Task goal: In the entries that follow, the line with "intros q. split;" opens the range and the line with "- intros c [->|Hc]%elem_of_cons;" closes it; repeat that range exactly, both lines included.

[Stored data entries]
[Start of section]
(* ===== verification/DavDelete.v ===== *)
(** * WebDAV: recursive DELETE and the namespace

    The product side of a mutation is given by what it promises: an
    enumeration that reaches its last page has listed exactly the children of
    a collection, a delete step that succeeds removes exactly its resource,
    and nothing else changes the namespace.  Under that contract the executor
    of [DavMutation] keeps the namespace a tree at every outcome. *)
From S2P Require Export DavMutationSpec.

(** ** Paths *)
Lemma parent_is_collection q p : DavPath_parent q = Some p → DavPath_is_collection p = true.
Proof.
  unfold DavPath_parent, parent_relative_path, DavPath_is_collection.
  case_decide; [done|]. case_decide; intros [= <-]; [done|].
  cbn [DavPath_as_str]. rewrite app_comm_cons, ends_with_snoc. apply orb_true_r.
Qed.

Lemma child_kind p name d q : DavPath_join_child p name d = Ok q → DavPath_is_collection q = d.
Proof.
  unfold DavPath_join_child, child_relative_path.
  destruct (from_utf8 name) as [n|]; [|done]. cbn [ok_or mbind result_bind].
  case_decide as Hn; [done|]. cbn [fmap result_fmap]. intros [= <-].
  assert (∃ pre c, c ≠ slash ∧ (if decide (DavPath_as_str p = [slash]) then slash :: n
    else if ends_with slash (DavPath_as_str p) then DavPath_as_str p ++ n
    else DavPath_as_str p ++ slash :: n) = pre ++ [c]) as (pre & c & Hc & ->).
  { destruct n as [|c n _] using rev_ind; [tauto|].
    assert (c ≠ slash).
    { intros ->. apply Hn. do 3 right. left. apply elem_of_app. right. by apply list_elem_of_singleton. }
    case_decide; [by exists (slash :: n), c|].
    destruct (ends_with _ _);
      [exists (DavPath_as_str p ++ n), c|exists (DavPath_as_str p ++ slash :: n), c];
      (split; [done|]); by rewrite <- app_assoc. }
  unfold DavPath_is_collection. rewrite ends_with_snoc, (bool_decide_eq_false_2 (c = slash)) by done.
  destruct d; cbn [andb negb DavPath_as_str]; rewrite ends_with_snoc.
  - by rewrite (bool_decide_eq_true_2 (slash = slash)), orb_true_r by done.
  - rewrite !bool_decide_eq_false_2; [done|done|]. intros E. by apply (app_inj_tail pre []) in E as [_ ?].
Qed.

(** [q] is [p] or lies under it. *)
Inductive below (p : DavPath) : DavPath → Prop :=
  | below_self : below p p
  | below_parent q q' : DavPath_parent q = Some q' → below p q' → below p q.

Lemma below_child p q : below p q → q = p ∨ ∃ c, DavPath_parent c = Some p ∧ below c q.
Proof.
  induction 1 as [|q q' Hq _ [->|(c & Hc & Hb)]]; [by left|right..].
  - exists q. split; [done|constructor].
  - exists c. split; [done|]. by eapply below_parent.
Qed.

Lemma below_trans p c q : DavPath_parent c = Some p → below c q → below p q.
Proof.
  intros Hc. induction 1 as [|q q' Hq _ IH]; [|by eapply below_parent].
  eapply below_parent; [done|constructor].
Qed.

(** Every resource has its parent collection. *)
Definition closed (nodes : DavPath → Prop) : Prop :=
  ∀ q p, nodes q → DavPath_parent q = Some p → nodes p.

Lemma closed_below nodes p q : closed nodes → below p q → nodes q → nodes p.
Proof. intros Hc. induction 1 as [|q q' Hq _ IH]; [done|]. intros Hn. apply IH. by eapply Hc. Qed.

Lemma complete_success_spec o :
  DavMutationOutcome_is_complete_success o = true ↔ outcome_failures o = [] ∧ outcome_stop o = None.
Proof.
  unfold DavMutationOutcome_is_complete_success. by rewrite andb_true_iff, !bool_decide_eq_true.
Qed.

Section namespace.
Context {E C W : Type} `{Countable C} (stable_key entry_name : E → list Z) (is_dir : E → bool).
Context (read_directory_page : DavDirectoryPageRequest (C := C) → W →
           result DavBackendError (DavDirectoryPage (E := E) (C := C)) * W)
        (is_cancelled : W → bool * W)
        (execute : DavMutationCommand → W → result DavMutationStepError unit * W)
        (nodes : W → DavPath → Prop).

(** The pages from a cursor on, up to the last. *)
Inductive enumerates : W → DavPath → option C → list E → Prop :=
  | enumerates_last w w' path cursor maximum entries :
      read_directory_page (mk_DavDirectoryPageRequest path cursor maximum) w =
        (Ok (mk_DavDirectoryPage entries None), w') →
      enumerates w path cursor entries
  | enumerates_more w w1 w2 path cursor maximum entries c more :
      read_directory_page (mk_DavDirectoryPageRequest path cursor maximum) w =
        (Ok (mk_DavDirectoryPage entries (Some c)), w1) →
      is_cancelled w1 = (false, w2) → enumerates w2 path (Some c) more →
      enumerates w path cursor (entries ++ more).

Definition is_delete (step : DavMutationStepKind) : Prop :=
  step = DeleteFile ∨ step = DeleteCollection.

(** What the product promises. *)
Record faithful_product : Prop := {
  cancelled_same : ∀ w q, nodes (is_cancelled w).2 q ↔ nodes w q;
  read_same : ∀ request w q, nodes (read_directory_page request w).2 q ↔ nodes w q;
  listing : ∀ w path entries, enumerates w path None entries →
    ∀ q, nodes w q ∧ DavPath_parent q = Some path ↔
      ∃ e, e ∈ entries ∧ DavPath_join_child path (entry_name e) (is_dir e) = Ok q;
  delete_ok : ∀ c w w', is_delete (command_step c) → execute c w = (Ok tt, w') →
    ∀ q, nodes w' q ↔ nodes w q ∧ q ≠ command_source c;
  delete_err : ∀ c w e w', is_delete (command_step c) → execute c w = (Err e, w') →
    ∀ q, nodes w' q ↔ nodes w q;
}.

Context (product : faithful_product).

(** ** Listing a collection *)
Lemma children_of_spec path entries children :
  children_of stable_key entry_name is_dir path entries = Ok children →
  (∀ c, c ∈ children → child_is_collection c = DavPath_is_collection (child_path c)) ∧
  ∀ q, (∃ c, c ∈ children ∧ child_path c = q) ↔
    ∃ e, e ∈ entries ∧ DavPath_join_child path (entry_name e) (is_dir e) = Ok q.
Proof.
  revert children. induction entries as [|e entries IH]; intros children; cbn.
  { intros [= <-]. split; [by intros c ?%elem_of_nil|].
    intros q. split; intros (x & ?%elem_of_nil & _); done. }
  destruct (DavPath_join_child path (entry_name e) (is_dir e)) as [p|] eqn:Ej; [|done]. cbn.
  destruct (children_of _ _ _ path entries) as [more|]; [|done]. cbn. intros [= <-].
  destruct (IH more eq_refl) as [IHk IHq]. split.
  - intros c [->|Hc]%elem_of_cons; [|auto]. cbn. symmetry. by eapply child_kind.
  - intros q. setoid_rewrite elem_of_cons. specialize (IHq q). split.
    + intros (c & [->|Hc] & Hq); [exists e; split; [by left|]; by rewrite Ej, <- Hq|].
      destruct (proj1 IHq) as (e' & ? & ?); eauto.
    + intros (e' & [->|He] & Hq).
      * rewrite Ej in Hq. injection Hq as <-. eexists. split; [by left|done].
      * destruct (proj2 IHq) as (c & ? & ?); eauto.
Qed.

Lemma children_of_app path entries entries' children children' :
  children_of stable_key entry_name is_dir path entries = Ok children →
  children_of stable_key entry_name is_dir path entries' = Ok children' →
  children_of stable_key entry_name is_dir path (entries ++ entries') = Ok (children ++ children').
Proof.
  intros Hc Hc'. revert children Hc. induction entries as [|e entries IH]; intros children; cbn.
  { by intros [= <-]. }
  destruct (DavPath_join_child _ _ _); [|done]. cbn.
  destruct (children_of _ _ _ path entries) as [more|]; [|done]. cbn. intros [= <-].
  by rewrite (IH more eq_refl).
Qed.

Lemma read_children_enumerates limits fuel path state children w r w' :
  poisoned state = None → finished state = false →
  read_children_from stable_key entry_name is_dir read_directory_page is_cancelled limits
    fuel path state children w = Some (r, w') →
  (∀ q, nodes w' q ↔ nodes w q) ∧
  ∀ result, r = Ok result → ∃ w1 entries more,
    is_cancelled w = (false, w1) ∧ enumerates w1 path (current_cursor state) entries ∧
    children_of stable_key entry_name is_dir path entries = Ok more ∧ result = children ++ more.
Proof.
  revert state children w. induction fuel as [|fuel IH]; intros state children w Hp Hf; [done|]. cbn.
  unfold read_next_directory_page. rewrite Hp, Hf.
  case_decide; [by intros [= <- <-]|].
  pose proof (cancelled_same product w) as Hsame. destruct (is_cancelled w) as [[] w1]; cbn in Hsame.
  { by intros [= <- <-]. }
  case_decide; [by intros [= <- <-]|].
  set (request := mk_DavDirectoryPageRequest path (current_cursor state) _).
  pose proof (read_same product request w1) as Hread.
  destruct (read_directory_page request w1) as [[[entries next]|e] w2] eqn:Er; cbn in Hread.
  2:{ intros [= <- <-]. split; [|done]. intros q. by rewrite Hread. }
  destruct (validate_directory_page _ _ _ _ _ _) as [u|e].
  2:{ intros [= <- <-]. split; [|done]. intros q. by rewrite Hread. }
  cbn [validated_entries page_entries page_next_cursor].
  destruct (match checked_add _ _ _ with Some _ => _ | None => _ end).
  { intros [= <- <-]. split; [|done]. intros q. by rewrite Hread. }
  destruct (children_of _ _ _ path entries) as [more|e] eqn:Ec.
  2:{ intros [= <- <-]. split; [|done]. intros q. by rewrite Hread. }
  destruct next as [c|].
  - intros Hm. destruct fuel as [|fuel]; [done|].
    destruct (IH (accept_page stable_key (mk_DavDirectoryPage entries (Some c)) state)
      (children ++ more) w2 Hp eq_refl Hm) as [Hns Hok]. split.
    { intros q. by rewrite Hns, Hread. }
    intros result ->. destruct (Hok result eq_refl) as (w3 & entries' & more' & Hc & He & Hco & ->).
    exists w1, (entries ++ entries'), (more ++ more'). split; [done|]. split.
    { eapply enumerates_more; [exact Er|exact Hc|exact He]. }
    split; [|by rewrite app_assoc]. by apply children_of_app.
  - destruct fuel as [|fuel]; [done|]. cbn. unfold read_next_directory_page. cbn.
    rewrite Hp. intros [= <- <-]. split.
    { intros q. by rewrite Hread. }
    intros result [= <-]. exists w1, entries, more. split; [done|].
    split; [by eapply enumerates_last|done].
Qed.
[End of section]
Written solution:
    intros q. split; intros (x & ?%elem_of_nil & _); done. }
  destruct (DavPath_join_child path (entry_name e) (is_dir e)) as [p|] eqn:Ej; [|done]. cbn.
  destruct (children_of _ _ _ path entries) as [more|]; [|done]. cbn. intros [= <-].
  destruct (IH more eq_refl) as [IHk IHq]. split.
  - intros c [->|Hc]%elem_of_cons; [|auto]. cbn. symmetry. by eapply child_kind.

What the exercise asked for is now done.